French government will not sign TTIP agreement in 2015

Trade & Society

French government will not sign TTIP agreement in 2015

The French government does not believe the TTIP negotiations will be concluded by the end of 2015. [Dominik "Dome"/Flickr]

Matthias Fekl, France’s Secretary of State for Foreign Trade, has made it clear that France will not support the inclusion of the Investor State Dispute Settlement mechanism (ISDS) in a potential TTIP agreement. The ISDS is a point of heated debate between the EU and the United States. EurActiv France reports

Europe’s fears over the Transatlantic Trade and Investment Partnership (TTIP) are not abating, while America is beginning to show signs of impatience. Europe and the United States have reached a standoff in the TTIP negotiations, over the question of the Investor State Dispute Settlement.

This mechanism could give companies the opportunity to take legal action against a state whose legislation has a negative impact on their economic activity.
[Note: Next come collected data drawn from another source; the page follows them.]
(* ===== verification/CodeBuffer.v ===== *)
(** * Laying out moved code (dyninstAPI/src/Relocation/CodeBuffer.C, CodeBuffer.h)

    Code that is moved is a sequence of bytes that do not depend on their address
    and of patches that do.  [CodeBuffer] keeps it as elements, each with an
    optional label at its start, such bytes, and an optional patch at its end, and
    generates it again and again until neither the size of an element nor the
    address of a label changes.  A patch is an interface: applying it generates
    code at the current index, for which it may ask for the predicted addresses of
    labels. *)
From stdpp Require Import base gmap list.
From S2P Require Import Prelude CodeGen CodeTracker.
Import codegen codeTracker.

Module codeBuffer.

Inductive label_t : Type := Invalid | Absolute | Relative | Estimate.
#[export] Instance label_t_eq_dec : EqDecision label_t.
Proof. solve_decision. Defined.

Record Label : Type := mk_label { lb_type : label_t; lb_id : Z; lb_iteration : Z; lb_addr : Z }.
Definition INVALID : Z := UINT_MAX.
Definition no_label : Label := mk_label Invalid 0 0 0.
Definition Label_new (t : label_t) (id a : Z) : Label := mk_label t id 0 a.
Definition valid (l : Label) : bool := negb (bool_decide (lb_type l = Invalid)).

(** A tracker may be missing; their map is kept in the order of the offsets. *)
Abbreviation tracker_map := (list (Z * option TrackerElement)).
Record BufferElement {P : Type} : Type := mk_elem {
  el_addr : Z;
  el_size : Z;
  el_buffer : list Z;
  el_patch : option P;
  el_labelID : Z;
  el_trackers : tracker_map
}.
Arguments BufferElement : clear implicits.
Arguments mk_elem {P}.

Record CodeBuffer {P : Type} : Type := mk_buf {
  buffers_ : list (BufferElement P);
  cb_size : Z;
  gen_ : codeGen;
  curIteration_ : Z;
  labels_ : list Label;
  curLabelID_ : Z;
  shift_ : Z;
  generated_ : bool
}.
Arguments CodeBuffer : clear implicits.
Arguments mk_buf {P}.

(** [struct Patch]. *)
Class Patch (P : Type) : Type := {
  apply : P -> M (CodeBuffer P) bool;
  estimate : P -> Z
}.

Section Buffer.
Context {P : Type}.
Abbreviation elem := (BufferElement P).
Abbreviation state := (CodeBuffer P).

#[export] Instance buf_gen : Embed state codeGen := {
  eget := gen_;
  eput g s := mk_buf (buffers_ s) (cb_size s) g (curIteration_ s) (labels_ s) (curLabelID_ s) (shift_ s) (generated_ s)
}.
#[export] Instance buf_gen_laws : EmbedLaws state codeGen.
Proof. split; [by intros []|done]. Qed.

Definition set_buffers (l : list elem) : M state unit := modify (fun s =>
  mk_buf l (cb_size s) (gen_ s) (curIteration_ s) (labels_ s) (curLabelID_ s) (shift_ s) (generated_ s)).
Definition set_cb_size (n : Z) : M state unit := modify (fun s =>
  mk_buf (buffers_ s) n (gen_ s) (curIteration_ s) (labels_ s) (curLabelID_ s) (shift_ s) (generated_ s)).
Definition set_iteration (n : Z) : M state unit := modify (fun s =>
  mk_buf (buffers_ s) (cb_size s) (gen_ s) n (labels_ s) (curLabelID_ s) (shift_ s) (generated_ s)).
Definition set_labels (l : list Label) : M state unit := modify (fun s =>
  mk_buf (buffers_ s) (cb_size s) (gen_ s) (curIteration_ s) l (curLabelID_ s) (shift_ s) (generated_ s)).
Definition set_curLabelID (n : Z) : M state unit := modify (fun s =>
  mk_buf (buffers_ s) (cb_size s) (gen_ s) (curIteration_ s) (labels_ s) n (shift_ s) (generated_ s)).
Definition set_shift (n : Z) : M state unit := modify (fun s =>
  mk_buf (buffers_ s) (cb_size s) (gen_ s) (curIteration_ s) (labels_ s) (curLabelID_ s) n (generated_ s)).
Definition set_generated (b : bool) : M state unit := modify (fun s =>
  mk_buf (buffers_ s) (cb_size s) (gen_ s) (curIteration_ s) (labels_ s) (curLabelID_ s) (shift_ s) b).

(** ** Elements *)

Definition elem_new : elem := mk_elem 0 0 [] None INVALID [].

Definition elem_addTracker (tracker : option TrackerElement) (e : elem) : elem :=
  mk_elem (el_addr e) (el_size e) (el_buffer e) (el_patch e) (el_labelID e)
    (map_set (Z.of_nat (length (el_buffer e))) tracker (el_trackers e)).
Definition elem_addPIC (buf : list Z) (tracker : option TrackerElement) (e : elem) : elem :=
  let e := elem_addTracker tracker e in
  mk_elem (el_addr e) (el_size e) (el_buffer e ++ buf) (el_patch e) (el_labelID e) (el_trackers e).
Definition setPatch (p : P) (tracker : option TrackerElement) (e : elem) : res elem :=
  let e := elem_addTracker tracker e in
  match el_patch e with
  | Some _ => Fault FAssert
  | None => Ret (mk_elem (el_addr e) (el_size e) (el_buffer e) (Some p) (el_labelID e) (el_trackers e))
  end.
Definition setLabelID (id : Z) (e : elem) : res elem :=
  if el_labelID e =? INVALID then Ret (mk_elem (el_addr e) (el_size e) (el_buffer e) (el_patch e) id (el_trackers e))
  else Fault FAssert.
Definition full (e : elem) : bool := match el_patch e with Some _ => true | None => false end.
Definition elem_empty (e : elem) : bool :=
  match el_patch e with
  | Some _ => false
  | None => if negb (el_labelID e =? INVALID) then false else bool_decide (el_buffer e = [])
  end.

(** The last element, changed in place. *)
Definition on_last (f : elem -> res elem) : M state unit :=
  l ← gets buffers_ ;
  match last l with
  | None => fail FBadPtr
  | Some e =>
      match f e with
      | Fault x => fail x
      | Ret e' => set_buffers (take (pred (length l)) l ++ [e'])
      end
  end.

(** ** Building *)

Definition CodeBuffer_new (width : Z) : state := mk_buf [] 0 (codeGen_new width) 0 [] 1 0 false.

(** [labels_.resize]. *)
Definition resize_labels (n : Z) (l : list Label) : list Label := resize (Z.to_nat n) no_label l.

Definition initialize (templ : codeGen) (numBlocks : Z) : M state unit :=
  lift (applyTemplate templ) ;;
  l ← gets labels_ ;
  set_labels (resize_labels (u32 (numBlocks + 2)) l).

(** Storing a label, in a vector that is enlarged first. *)
Definition put_label (id : Z) (lb : Label) : M state unit :=
  l ← gets labels_ ;
  let l := if Z.of_nat (length l) <=? id then resize_labels (id + 1) l else l in
  set_labels (<[Z.to_nat id := lb]> l).

Definition getLabel : M state Z :=
  id ← gets curLabelID_ ;
  set_curLabelID (s32 (id + 1)) ;;
  let id := u32 id in
  l ← gets buffers_ ;
  (match last l with
   | Some e => if elem_empty e then mret tt else set_buffers (l ++ [elem_new])
   | None => set_buffers (l ++ [elem_new])
   end) ;;
  on_last (setLabelID id) ;;
  n ← gets cb_size ;
  put_label id (Label_new Relative id n) ;;
  mret id.

Definition defineLabel (addr : Z) : M state Z :=
  id ← gets curLabelID_ ;
  set_curLabelID (s32 (id + 1)) ;;
  let id := u32 id in
  put_label id (Label_new Absolute id addr) ;;
  mret id.

(** Makes sure that the last element takes more code. *)
Definition current : M state unit :=
  l ← gets buffers_ ;
  match last l with
  | Some e => if full e then set_buffers (l ++ [elem_new]) else mret tt
  | None => set_buffers (l ++ [elem_new])
  end.

Definition addPIC (buf : list Z) (tracker : option TrackerElement) : M state unit :=
  current ;;
  on_last (fun e => Ret (elem_addPIC buf tracker e)) ;;
  n ← gets cb_size ;
  set_cb_size (u32 (n + Z.of_nat (length buf))).

Definition addPatch `{Patch P} (p : P) (tracker : option TrackerElement) : M state unit :=
  current ;;
  on_last (setPatch p tracker) ;;
  n ← gets cb_size ;
  set_cb_size (u32 (n + estimate p)).

(** ** Labels *)

(** Returns whether the label has moved. *)
Definition updateLabel (id offset : Z) : M state bool :=
  if id =? INVALID then mret false else
  l ← gets labels_ ;
  assertM (id <? Z.of_nat (length l)) ;;
  assertM (0 <? id) ;;
  match l !! Z.to_nat id with
  | None => fail FBounds
  | Some lb =>
      if negb (valid lb) then mret false else
      set_labels (<[Z.to_nat id := mk_label Estimate (lb_id lb) (lb_iteration lb + 1) offset]> l) ;;
      mret (negb (lb_addr lb =? offset))
  end.

Definition predictedAddr (id : Z) : M state Z :=
  l ← gets labels_ ;
  assertM (id <? Z.of_nat (length l)) ;;
  assertM (0 <? id) ;;
  match l !! Z.to_nat id with
  | None => fail FBounds
  | Some lb =>
      start ← gets (fun s => startAddr (gen_ s)) ;
      match lb_type lb with
      | Absolute => mret (lb_addr lb)
      | Relative =>
          assertM (negb (start =? 0)) ;; assertM (negb (start =? NO_ADDR)) ;;
          mret (u64 (lb_addr lb + start))
      | Estimate =>
          assertM (negb (start =? 0)) ;; assertM (negb (start =? NO_ADDR)) ;;
          let ret := u64 (lb_addr lb + start) in
          cur ← gets curIteration_ ;
          sh ← gets shift_ ;
          mret (if lb_iteration lb <? cur then u64 (ret + sh) else ret)
      | Invalid => fail FAssert
      end
  end.

Definition getLabelAddr (id : Z) : M state Z :=
  b ← gets generated_ ;
  assertM b ;;
  set_shift 0 ;;
  predictedAddr id.

(** ** Generation *)
Context `{Patch P}.

Definition put_elem (i : nat) (e : elem) : M state unit := l ← gets buffers_ ; set_buffers (<[i := e]> l).

(** [BufferElement::generate] of element [i]: whether it succeeded, and whether
    everything has to be generated again. *)
Definition elem_generate (i : nat) (e : elem) : M state (bool * bool) :=
  start ← gets (fun s => getIndex (gen_ s)) ;
  a ← gets (fun s => currAddr (gen_ s)) ;
  base ← gets (fun s => startAddr (gen_ s)) ;
  let e := mk_elem a (el_size e) (el_buffer e) (el_patch e) (el_labelID e) (el_trackers e) in
  put_elem i e ;;
  moved ← updateLabel (el_labelID e) (u64 (a - base)) ;
  lift (copy (el_buffer e)) ;;
  ok ← (match el_patch e with Some p => apply p | None => mret true end) ;
  if negb ok then mret (false, moved) else
  fin ← gets (fun s => getIndex (gen_ s)) ;
  let newSize := u32 (getDisplacement start fin) in
  if el_size e <? newSize then
    sh ← gets shift_ ;
    set_shift (s32 (sh + s32 (u32 (newSize - el_size e)))) ;;
    put_elem i (mk_elem a newSize (el_buffer e) (el_patch e) (el_labelID e) (el_trackers e)) ;;
    mret (true, true)
  else
    lift (fill (u32 (el_size e - newSize)) cgNOP) ;;
    mret (true, moved).

(** The loop over the [n] elements from number [i]. *)
Fixpoint generate_elems (n i : nat) (doOver : bool) : M state (bool * bool) :=
  match n with
  | O => mret (true, doOver)
  | S n' =>
      l ← gets buffers_ ;
      match l !! i with
      | None => fail FBadPtr
      | Some e =>
          r ← elem_generate i e ;
          if negb r.1 then mret (false, doOver) else generate_elems n' (S i) (doOver || r.2)
      end
  end.

Definition generate_once : M state (bool * bool) :=
  it ← gets curIteration_ ;
  set_iteration (it + 1) ;;
  set_shift 0 ;;
  lift invalidate ;;
  n ← gets cb_size ;
  lift (allocate n) ;;
  l ← gets buffers_ ;
  generate_elems (length l) 0 false.

Fixpoint generate_loop (rounds : nat) : M state bool :=
  match rounds with
  | O => fail FFuel
  | S n =>
      r ← generate_once ;
      if negb r.1 then mret false else if (r.2 : bool) then generate_loop n else mret true
  end.

Definition generate (rounds : nat) (baseAddr : Z) : M state bool :=
  set_generated false ;;
  lift (setAddr baseAddr) ;;
  ok ← generate_loop rounds ;
  if negb ok then mret false else
  set_shift 0 ;;
  n ← gets (fun s => used (gen_ s)) ;
  set_cb_size n ;;
  set_generated true ;;
  mret true.

(** [BufferElement::extractTrackers], for the trackers from some offset on. *)
Fixpoint extract_trackers (l : tracker_map) (addr sz : Z) : M CodeTracker unit :=
  match l with
  | [] => mret tt
  | (off, t) :: l' =>
      (match t with
       | None => mret tt
       | Some e =>
           let size := u32 (match l' with (next, _) :: _ => next - off | [] => sz - off end) in
           if size =? 0 then mret tt else codeTracker.addTracker (setSize size (setReloc (u64 (off + addr)) e))
       end) ;;
      extract_trackers l' addr sz
  end.
Fixpoint extractTrackers (l : list elem) : M CodeTracker bool :=
  match l with
  | [] => mret true
  | e :: l' => extract_trackers (el_trackers e) (el_addr e) (el_size e) ;; extractTrackers l'
  end.

Definition size (s : state) : Z := cb_size s.
Definition ptr (s : state) : option (list (option Z)) := buffer_ (gen_ s).

End Buffer.
End codeBuffer.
“France did not want the ISDS to be included in the negotiation mandate,” Matthias Fekl told the French Senate. “We have to preserve the right of the state to set and apply its own standards, to maintain the impartiality of the justice system and to allow the people of France, and the world, to assert their values,” he added.

German opposition to the ISDS mechanism is also very strong. The German Minister for Economic Affairs has often expressed his support for the trade deal with the United States, on the condition that it does not include the ISDS.

The disagreement over the ISDS has caused negotiations to stall. “The year 2014 did not see any great advances in the transatlantic agreement,” Fekl said during a speech to the French Senate.

In Brussels, the EU’s position on the Investor State Dispute Settlement mechanism became clear after the appointment of the new team of EU Commissioners.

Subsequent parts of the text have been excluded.